*ACTIVITY*
Working through the lines below, return each one that holds "after".

(Stored items)
▼
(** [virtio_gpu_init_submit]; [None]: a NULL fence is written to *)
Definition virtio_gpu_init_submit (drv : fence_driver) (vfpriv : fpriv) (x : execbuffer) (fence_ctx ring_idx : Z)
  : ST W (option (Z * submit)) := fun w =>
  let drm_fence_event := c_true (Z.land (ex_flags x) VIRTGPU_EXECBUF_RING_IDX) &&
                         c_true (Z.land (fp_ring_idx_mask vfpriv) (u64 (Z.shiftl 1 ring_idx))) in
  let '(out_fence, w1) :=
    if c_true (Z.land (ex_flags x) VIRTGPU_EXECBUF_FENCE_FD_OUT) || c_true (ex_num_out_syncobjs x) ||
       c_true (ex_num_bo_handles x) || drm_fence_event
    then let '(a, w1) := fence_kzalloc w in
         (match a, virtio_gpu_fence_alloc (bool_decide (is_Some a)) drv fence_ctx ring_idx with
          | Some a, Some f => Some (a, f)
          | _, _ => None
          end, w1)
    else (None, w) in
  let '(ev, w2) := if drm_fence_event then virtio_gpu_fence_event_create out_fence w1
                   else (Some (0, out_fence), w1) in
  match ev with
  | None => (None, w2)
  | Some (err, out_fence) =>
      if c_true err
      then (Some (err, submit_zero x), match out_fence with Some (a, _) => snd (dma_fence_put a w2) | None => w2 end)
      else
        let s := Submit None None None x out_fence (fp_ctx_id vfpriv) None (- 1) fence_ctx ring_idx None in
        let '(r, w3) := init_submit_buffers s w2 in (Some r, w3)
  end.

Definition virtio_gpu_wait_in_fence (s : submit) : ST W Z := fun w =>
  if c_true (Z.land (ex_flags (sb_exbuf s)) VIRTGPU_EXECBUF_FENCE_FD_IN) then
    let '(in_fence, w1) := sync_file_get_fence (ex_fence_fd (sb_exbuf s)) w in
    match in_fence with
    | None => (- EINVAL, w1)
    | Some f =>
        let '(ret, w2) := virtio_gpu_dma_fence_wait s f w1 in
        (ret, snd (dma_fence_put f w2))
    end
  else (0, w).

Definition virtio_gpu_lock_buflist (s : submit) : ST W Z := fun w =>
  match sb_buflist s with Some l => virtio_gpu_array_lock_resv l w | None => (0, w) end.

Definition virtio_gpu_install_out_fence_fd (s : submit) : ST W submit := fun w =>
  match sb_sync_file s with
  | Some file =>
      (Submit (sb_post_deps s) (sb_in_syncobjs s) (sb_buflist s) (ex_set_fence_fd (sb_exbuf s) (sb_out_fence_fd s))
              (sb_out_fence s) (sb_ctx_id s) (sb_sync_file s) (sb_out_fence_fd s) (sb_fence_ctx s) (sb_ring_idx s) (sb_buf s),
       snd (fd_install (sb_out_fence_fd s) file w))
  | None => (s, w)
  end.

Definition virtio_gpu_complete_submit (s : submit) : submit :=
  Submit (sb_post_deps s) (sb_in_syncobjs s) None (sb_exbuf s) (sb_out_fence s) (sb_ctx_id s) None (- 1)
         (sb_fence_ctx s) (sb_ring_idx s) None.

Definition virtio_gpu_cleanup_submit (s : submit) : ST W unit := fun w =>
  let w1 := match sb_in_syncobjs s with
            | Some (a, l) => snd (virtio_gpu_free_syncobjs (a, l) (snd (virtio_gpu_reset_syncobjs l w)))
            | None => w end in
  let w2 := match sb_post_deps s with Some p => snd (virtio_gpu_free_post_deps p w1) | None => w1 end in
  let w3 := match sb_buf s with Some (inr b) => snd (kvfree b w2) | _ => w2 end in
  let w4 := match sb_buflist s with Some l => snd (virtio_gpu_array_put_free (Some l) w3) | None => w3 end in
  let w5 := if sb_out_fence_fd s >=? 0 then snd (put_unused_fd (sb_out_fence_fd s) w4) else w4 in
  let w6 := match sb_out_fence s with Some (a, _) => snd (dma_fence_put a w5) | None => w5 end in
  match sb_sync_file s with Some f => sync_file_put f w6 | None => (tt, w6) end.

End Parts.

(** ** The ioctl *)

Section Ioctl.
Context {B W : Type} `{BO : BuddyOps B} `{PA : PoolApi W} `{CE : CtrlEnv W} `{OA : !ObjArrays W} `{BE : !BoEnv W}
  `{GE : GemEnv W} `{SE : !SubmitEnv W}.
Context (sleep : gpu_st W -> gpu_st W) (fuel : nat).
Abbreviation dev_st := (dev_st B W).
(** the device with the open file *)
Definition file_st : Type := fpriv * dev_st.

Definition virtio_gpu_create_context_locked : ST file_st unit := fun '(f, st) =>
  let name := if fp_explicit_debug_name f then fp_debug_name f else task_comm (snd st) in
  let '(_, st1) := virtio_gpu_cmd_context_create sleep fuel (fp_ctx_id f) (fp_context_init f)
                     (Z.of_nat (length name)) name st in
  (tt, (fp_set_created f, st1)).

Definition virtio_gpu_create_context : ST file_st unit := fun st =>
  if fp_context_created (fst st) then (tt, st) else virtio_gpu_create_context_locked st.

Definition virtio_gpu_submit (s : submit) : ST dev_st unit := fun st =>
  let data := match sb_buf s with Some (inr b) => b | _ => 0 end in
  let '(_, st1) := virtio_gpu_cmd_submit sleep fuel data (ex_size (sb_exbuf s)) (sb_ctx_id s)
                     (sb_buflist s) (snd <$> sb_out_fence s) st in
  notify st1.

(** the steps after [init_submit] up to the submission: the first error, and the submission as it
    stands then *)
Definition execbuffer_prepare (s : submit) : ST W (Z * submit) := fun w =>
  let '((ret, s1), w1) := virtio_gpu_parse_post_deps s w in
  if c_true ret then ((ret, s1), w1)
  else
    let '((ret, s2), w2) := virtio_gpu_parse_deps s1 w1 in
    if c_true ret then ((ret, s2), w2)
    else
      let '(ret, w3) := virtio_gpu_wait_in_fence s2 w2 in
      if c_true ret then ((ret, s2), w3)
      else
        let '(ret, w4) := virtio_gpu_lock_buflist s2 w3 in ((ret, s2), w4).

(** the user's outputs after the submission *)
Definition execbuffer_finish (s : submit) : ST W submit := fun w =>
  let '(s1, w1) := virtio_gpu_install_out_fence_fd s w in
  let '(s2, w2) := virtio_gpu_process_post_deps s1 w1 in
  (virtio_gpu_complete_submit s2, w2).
▲
▼
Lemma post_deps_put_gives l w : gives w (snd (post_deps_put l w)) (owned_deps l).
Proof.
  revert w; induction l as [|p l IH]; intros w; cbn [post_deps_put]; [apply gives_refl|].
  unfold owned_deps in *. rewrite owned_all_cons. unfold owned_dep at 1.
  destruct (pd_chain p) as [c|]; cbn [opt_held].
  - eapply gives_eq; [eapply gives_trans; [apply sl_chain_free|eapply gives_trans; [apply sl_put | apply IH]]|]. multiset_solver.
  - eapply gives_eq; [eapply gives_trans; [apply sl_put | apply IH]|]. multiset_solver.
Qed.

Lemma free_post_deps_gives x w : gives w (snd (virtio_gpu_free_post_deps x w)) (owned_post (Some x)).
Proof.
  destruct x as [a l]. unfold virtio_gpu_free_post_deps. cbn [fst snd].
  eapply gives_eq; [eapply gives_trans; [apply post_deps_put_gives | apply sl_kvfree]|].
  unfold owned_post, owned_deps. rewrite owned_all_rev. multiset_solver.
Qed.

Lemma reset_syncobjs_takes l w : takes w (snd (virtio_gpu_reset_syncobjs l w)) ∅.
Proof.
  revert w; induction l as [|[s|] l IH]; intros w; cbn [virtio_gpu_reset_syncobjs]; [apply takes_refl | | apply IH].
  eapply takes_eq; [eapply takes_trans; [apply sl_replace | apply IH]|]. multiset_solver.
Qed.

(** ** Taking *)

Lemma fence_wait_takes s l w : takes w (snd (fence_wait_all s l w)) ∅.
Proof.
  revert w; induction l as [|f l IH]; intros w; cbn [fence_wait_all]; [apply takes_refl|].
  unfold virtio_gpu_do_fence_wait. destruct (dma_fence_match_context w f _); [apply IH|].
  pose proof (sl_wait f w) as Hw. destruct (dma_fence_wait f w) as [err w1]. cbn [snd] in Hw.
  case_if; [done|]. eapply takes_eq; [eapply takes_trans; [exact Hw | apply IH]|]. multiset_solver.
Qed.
▲
*RESPONSE*
(** the steps after [init_submit] up to the submission: the first error, and the submission as it
(** the user's outputs after the submission *)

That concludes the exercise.